This two-part article focuses on hereditary cancer syndromes associated with breast and gynecologic cancers. In part 1, the author provides background information about hereditary cancer, details several specific hereditary breast and gynecologic cancer syndromes (HBGCSs), and explains the gene alterations involved in these syndromes. In part 2, the author will describe ways that healthcare providers can identify women who may have one of these syndromes and who could therefore benefit from genetic risk assessment, counseling, and testing—processes she also discusses. The author will explain how to interpret genetic test results and provide management recommendations for the two most common HBGCSs.
Key words: hereditary breast and gynecologic cancer syndrome, hereditary breast and ovarian cancer, HBOC, BRCA1, BRCA2, Lynch syndrome
Cancer can be categorized as sporadic, familial, or hereditary.1 Sporadic cancers (70%-80% of cancer cases) occur by chance—for example, because of a mistake that occurs during cell division—or as a result of a lifestyle choice (e.g., smoking) or a toxic environmental exposure. Familial cancers (15%-20% of cases) are likely caused by a combination of genetic and environmental risk factors.2 Although persons with familial cancers may have several relatives with the same type of cancer, a clear pattern of inheritance has not been established. Hereditary cancers (5%-10% of cases) occur when a person has a specific altered (mutated) gene in nearly every cell in the body.3 Persons with hereditary cancers are more likely to have family members with the same type or a related type of cancer. They tend to develop cancer at an earlier-than-average age and may develop more than one cancer in their lifetime.
The following statistics put the three categories of cancer in perspective. With regard to breast cancer, about 12% of women in the general population will develop the disease in their lifetime.4 A woman’s risk for developing breast cancer nearly doubles if she has a first-degree relative (mother, sister, daughter) with breast cancer.5 If genetic testing reveals that she has a BRCA1 mutation associated with hereditary breast and ovarian cancer (HBOC) syndrome, her risk for developing breast cancer may be as high as 72%.6 With regard to ovarian cancer, about 1.3% of women in the general population develop the disease.7 If a woman has a first-degree relative with ovarian cancer, her risk triples—to about 5%.8 If genetic testing reveals that she has a BRCA1 mutation, then her risk for developing ovarian cancer, according to data from the EMBRACE study, may be as high as 59%.9
Part 1 of this article provides general information about hereditary breast and gynecologic cancer syndromes (HBGCSs) and describes specific HBGCSs that healthcare providers (HCPs) caring for women may encounter in their practices. In addition, the author discusses how and why these syndromes develop. Part 2 of this article, which will appear in the next issue of Women’s Healthcare: A Clinical Journal for NPs, focuses on when to suspect that an HBGCS may be present in a woman with a personal or family history of breast, ovarian, or other gynecologic cancer; when it is appropriate to test for pathogenic variants (i.e., mutations) in genes that may be responsible for a breast or a gynecologic cancer; the implications that the findings, positive or negative, would have for a patient and her otherwise healthy female relatives; the types of genetic tests for the mutations associated with these syndromes that are available; and the implications of these test results—that is, how they should guide management.

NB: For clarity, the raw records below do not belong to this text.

(** Twenty billion coins; beyond about [2 ^ 64 / 9] the compressed form would not
    fit. *)
Definition max_compressible : Z := 2 * 10 ^ 18.

Lemma divmod_eq a b q r : 0 <= r < b -> a = b * q + r -> a `mod` b = r /\ a / b = q.
Proof. intros. split; symmetry; [eapply Z.mod_unique_pos | eapply Z.div_unique_pos]; eauto. Qed.

Lemma amount_roundtrip n : 0 <= n <= max_compressible ->
  exists x, CompressAmount n = Some x /\ 0 <= x < 2 ^ 64 /\ DecompressAmount x = n.
Proof.
  unfold max_compressible. intros Hn. unfold CompressAmount. destruct (Z.eqb_spec n 0) as [-> | H0]; [by exists 0 |].
  destruct (strip_zeros 9 n 0) as [m e] eqn:E. apply strip_zeros_spec in E as (He & Em & Hm & Hd); [| lia].
  rewrite Z.sub_0_r in Em. pose proof (Z.pow_pos_nonneg 10 e ltac:(lia) ltac:(lia)).
  assert (Hmn : m <= n) by nia. pose proof (Z.mod_pos_bound m 10 ltac:(lia)). pose proof (Z.div_mod m 10 ltac:(lia)).
  assert (Hten : times_ten (Z.to_nat e) m = n) by (rewrite times_ten_spec; rewrite ?Z2Nat.id; lia).
  destruct (Z.ltb_spec e 9).
  - rewrite (proj2 (Z.leb_le 1 _)), (proj2 (Z.leb_le _ 9)) by lia. cbn [andb].
    set (y := m / 10 * 9 + m `mod` 10 - 1). assert (0 <= y <= n) by (unfold y; lia).
    rewrite u64_id by (unfold y; lia). exists (1 + y * 10 + e). split_and!; [done | unfold y; lia | unfold y; lia |].
    unfold DecompressAmount. destruct (Z.eqb_spec (1 + y * 10 + e) 0); [lia |].
    cbn zeta.
    assert (Ee : (1 + y * 10 + e - 1) `mod` 10 = e /\ (1 + y * 10 + e - 1) / 10 = y) by (apply divmod_eq; lia). destruct Ee as [-> ->].
    assert (Ed : y `mod` 9 = m `mod` 10 - 1 /\ y / 9 = m / 10) by (apply divmod_eq; unfold y; lia). destruct Ed as [-> ->].
    rewrite (proj2 (Z.ltb_lt e 9)), u64_id by lia.
    by replace (m / 10 * 10 + (m `mod` 10 - 1 + 1)) with m by lia.
  - assert (e = 9) as -> by lia. rewrite u64_id by lia. exists (1 + (m - 1) * 10 + 9). split_and!; [done | lia | lia |].
    unfold DecompressAmount. destruct (Z.eqb_spec (1 + (m - 1) * 10 + 9) 0); [lia |].
    cbn zeta.
    assert (Ee : (1 + (m - 1) * 10 + 9 - 1) `mod` 10 = 9 /\ (1 + (m - 1) * 10 + 9 - 1) / 10 = m - 1) by (apply divmod_eq; lia). destruct Ee as [-> ->].
    change (9 <? 9) with false. cbn iota. by replace (m - 1 + 1) with m by lia.
Qed.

Hereditary breast and gynecologic cancer syndromes

A hereditary cancer syndrome is a genetic predisposition to develop certain types of cancer that are caused by an inherited mutation (from either parent) in one or more genes and that may cause the early onset of these cancers.10 Many of these syndromes are caused by mutations in tumor suppressor genes that code for proteins that protect against cancer, although in some syndromes, the mutated genes may promote the growth of cancer cells. In most cases, these genetic mutations result in an increased cancer risk for multiple organs. This article reviews hereditary cancer syndromes that may lead to breast and/or gynecologic cancers, including HBOC syndrome, Lynch syndrome (LS), Li-Fraumeni syndrome (LFS), Peutz-Jeghers syndrome (PJS), and Cowden syndrome. A review of basic cancer genetics is available in the Box.

Box: Review of basic cancer genetics.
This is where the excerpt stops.